My god, you are pathetic. I can still admit that I do continue to miss you from time to time; in fact, I'm not sure that will ever change, but it's not the same as it once was. It's not really you that I'm missing - it's the you that you once were. You're not the same person anymore, and who you are now is someone that I can't help but laugh at. The facade you keep up is so ridiculous; the superior, "I don't care what you think of me" attitude, the fact that the one thing you seem to look forward to is the next time you'll be drunk. I almost pity you, because I know what you used to be and how much potential you had and I see you wasting it now on things that matter so little. I almost wish I could reach out and say something, tell you to change your ways before it's too late, but then I remember what a terrible friend you were and how utterly fake you are and I know you don't deserve it.
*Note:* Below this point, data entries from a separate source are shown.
(* ===== verification/Settle.v ===== *)
(** Where a switcher is heading.  [settle s] is the switcher [s] with every
    animation at its end: the running transition has swapped program and preview,
    Fade-to-Black and the overlay fades have reached their targets, and a T-bar's
    interval has been reset.  A frame of [Switcher.advance_frame_events] never
    changes it, and enough frames reach it.

    [sim] relates a method of a settled switcher to a method of the one that is
    still moving; the engine's desired and realized switchers are related so. *)
From S2P Require Import Prelude BTree Types.
From S2P Require Overlay FadeToBlack.
From S2P Require Import SwitcherTypes Switcher.
#[local] Open Scope Z_scope.

(** ** Settling *)

Definition settle_overlay (o : Overlay.OverlayChannelState) : Overlay.OverlayChannelState :=
  match Overlay.automatic o with
  | Some a =>
      Overlay.set_on_air (Overlay.source o) (Overlay.target_active a) (Overlay.target_opacity a)
        None o
  | None => o
  end.
Definition settle_t_bar (t : TBarState) : TBarState :=
  mk_t_bar (t_kind t) (t_from t) (t_to t) 0 (t_position t).
Definition settle_fade (c : FadeToBlack.FadeToBlackController) :
    FadeToBlack.FadeToBlackController := FadeToBlack.settled (FadeToBlack.target c).
Definition settle (s : SwitcherState) : SwitcherState := {|
  inputs := inputs s;
  preview := match transition s with Some _ => program s | None => preview s end;
  program := match transition s with Some _ => preview s | None => program s end;
  transition := None;
  t_bar := settle_t_bar <$> t_bar s;
  fade_to_black := settle_fade (fade_to_black s);
  overlays := settle_overlay <$> overlays s;
  stingers := stingers s;
  streams := streams s;
  streams_running := streams_running s;
  recording_desired := recording_desired s
|}.

(** ** What commutes with settling *)

Section overlays.
Implicit Types o : Overlay.OverlayChannelState.

Lemma settle_request_take src o :
  settle_overlay (Overlay.request_take src o) = Overlay.take src (settle_overlay o).
Proof. by destruct o as [? ? ? [] ? ? ? ? []]. Qed.
Lemma settle_take src o :
  settle_overlay (Overlay.take src o) = Overlay.take src (settle_overlay o).
Proof. by destruct o as [? ? ? [] ? ? ? ? []]. Qed.
Lemma settle_update src o :
  settle_overlay (Overlay.update src o) = Overlay.update src (settle_overlay o).
Proof. by destruct o as [? ? ? [] ? ? ? ? []]. Qed.
Lemma settle_request_off o :
  settle_overlay (Overlay.request_off o) = Overlay.off (settle_overlay o).
Proof. by destruct o as [? [] ? [] ? ? ? ? []]. Qed.
Lemma settle_configure_transition k d o :
  settle_overlay (Overlay.configure_transition k d o) =
  Overlay.configure_transition k d (settle_overlay o).
Proof. by destruct o as [? ? ? [] ? ? ? ? []]. Qed.
Lemma settle_configure_appearance p b o :
  settle_overlay (Overlay.configure_appearance p b o) =
  Overlay.configure_appearance p b (settle_overlay o).
Proof. by destruct o as [? ? ? [] ? ? ? ? []]. Qed.
Lemma settle_set_queue q o :
  settle_overlay (Overlay.set_queue q o) = Overlay.set_queue q (settle_overlay o).
Proof. by destruct o as [? ? ? [] ? ? ? ? []]. Qed.
Lemma settle_queue o : Overlay.queue (settle_overlay o) = Overlay.queue o.
Proof. by destruct o as [? ? ? [] ? ? ? ? []]. Qed.
Lemma settle_enqueue src o :
  Overlay.enqueue src (settle_overlay o) =
  (settle_overlay (Overlay.enqueue src o).1, (Overlay.enqueue src o).2).
Proof.
  unfold Overlay.enqueue. rewrite settle_queue. case_decide; [done|]. simpl.
  by rewrite settle_set_queue.
Qed.
Lemma settle_request_take_next o :
  Overlay.take_next (settle_overlay o) =
  (settle_overlay (Overlay.request_take_next o).1, (Overlay.request_take_next o).2).
Proof.
  unfold Overlay.take_next, Overlay.request_take_next. rewrite settle_queue.
  destruct (Overlay.queue o); [done|]. simpl. by rewrite settle_request_take, settle_set_queue.
Qed.
Lemma settle_set_output_inclusion out b o :
  settle_overlay (Overlay.set_output_inclusion out b o) =
  Overlay.set_output_inclusion out b (settle_overlay o).
Proof. by destruct o as [? ? ? [] ? ? ? ? []]. Qed.
Lemma settle_advance o o' a :
  Overlay.overlay_advance o = Some (o', a) → settle_overlay o' = settle_overlay o.
Proof.
  unfold Overlay.overlay_advance. destruct (Overlay.automatic o) as [au|] eqn:Hau; [|by intros [= -> _]].
  destruct (checked U32 _) as [e|]; simpl; [|done].
  destruct (Overlay.opacity_at _ e) as [m|]; simpl; [|done]. intros [= <- _].
  unfold settle_overlay. rewrite Hau. case_bool_decide; simpl; by destruct o.
Qed.
Lemma settle_overlay_rest o : Overlay.automatic o = None → settle_overlay o = o.
Proof. unfold settle_overlay. by intros ->. Qed.
End overlays.
Definition tick : engine_stm FrameResult :=
  self ← st_get;
  at_ns ← (match next_frame_deadline self with
           | Ret at_ns => mret at_ns
           | Throw e => mthrow e
           | Panic => st_panic
           end);
  _ ← st_zoom clock set_clock (st_map_err ErrClock (Clock.manual_set at_ns));
  tick ← st_zoom scheduler set_scheduler (st_map_err ErrTick (Scheduler.tick at_ns));
  _ ← st_modify (λ e, set_pending
        (saturating U64 (pending_actions e - Z.of_nat (length (Scheduler.tick_actions tick)))) e);
  '(events, updates) ← apply_actions (Scheduler.tick_actions tick);
  self ← st_get;
  let program := Switcher.program_frame (realized_switcher self) in
  fade ← st_expect (FadeToBlack.frame (Switcher.fade_to_black (realized_switcher self)));
  let overlays := Switcher.overlays (realized_switcher self) in
  more ← st_zoom realized_switcher set_realized (st_unwrap Switcher.advance_frame_events);
  _ ← (if existsb program_changed more then st_modify (set_in_flight None) else mret tt);
  self ← st_get;
  mret {|
    result_frame := Plans.frame (Scheduler.deadline tick);
    result_deadline := Plans.at_ns (Scheduler.deadline tick);
    result_program := program;
    result_fade_to_black := fade;
    result_overlays := overlays;
    result_events := events ++ more;
    result_strip_updates := updates;
    result_revision := Command.revision (commands self);
    result_generation := runtime_generation self
  |}.

(** ** Snapshots *)

Record EngineSnapshot := mk_snapshot {
  snap_show : ShowState;
  snap_realized : Switcher.SwitcherState;
  snap_epoch : Z;
  snap_revision : Z;
  snap_event_sequence : Z;
  snap_generation : Z;
  snap_frame_rate : FrameRate;
  snap_clock_domain : Z;
  snap_clock_time : Z;
  frames_rendered : Z;
  snap_receipts : list (IdempotencyKey * Receipt)
}.
Record EngineRestoreState := mk_restore {
  rs_epoch : Z;
  rs_revision : Z;
  rs_event_sequence : Z;
  rs_generation : Z;
  rs_clock_time : Z;
  rs_frame_cursor : Z;
  rs_receipts : list (IdempotencyKey * Receipt)
}.

Definition fade_is_automatic (s : Switcher.SwitcherState) : Prop :=
  is_Some (FadeToBlack.automatic (Switcher.fade_to_black s)).
Definition fade_active (s : Switcher.SwitcherState) : bool :=
  FadeToBlack.target_active (FadeToBlack.target (Switcher.fade_to_black s)).
Definition fade_position (s : Switcher.SwitcherState) : Z :=
  FadeToBlack.position (Switcher.fade_to_black s).
#[global] Instance fade_is_automatic_dec s : Decision (fade_is_automatic s).
Proof. unfold fade_is_automatic. apply _. Defined.

Definition in_flight (self : Engine) : Prop :=
  pending_actions self ≠ 0 ∨ is_Some (transition_in_flight self) ∨
  is_Some (Switcher.transition (realized_switcher self)) ∨
  fade_is_automatic (desired_switcher (show self)) ∨
  fade_is_automatic (realized_switcher self) ∨
  Switcher.overlays_in_motion (realized_switcher self) = true.
#[global] Instance in_flight_dec self : Decision (in_flight self).
Proof. unfold in_flight. apply _. Defined.

Definition key_before (p q : IdempotencyKey * Receipt) : Prop := key_le p.1 q.1.
#[global] Instance key_before_dec p q : Decision (key_before p q).
Proof. unfold key_before. apply _. Defined.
It annoys me endlessly that I missed you for so long, that I tried so many times to reconnect with you, that I found some meaning in the way we always had no trouble sharing things with each other, even after losing contact for so long. It always struck me as something to be proud of, something worth holding on to, because if we could be close like that after not being friends at all, that had to mean something, didn't it? If we could instantly go back to the way things once were and feel comfortable telling each other anything at all, wasn't that something special? Wasn't that important enough to forget about all the lying and deceit and backstabbing and using? That's what I always wanted to believe, but that was also before I realized you'd never be the same.
I like to imagine that there's still some sliver of the girl I once knew in you, somewhere, deep down. I wish you wouldn't hide her under all your makeup and hair dye and false superiority because she was one of the greatest people I could ever hope to know. That's the girl I will never stop missing, and I think I'm okay with that. I should probably just cut off all ties with you, but I can't help wanting to be around to see if she ever makes an appearance again. Hope is an important thing to hold on to, right? Even if there's little chance of the thing you hope for coming true.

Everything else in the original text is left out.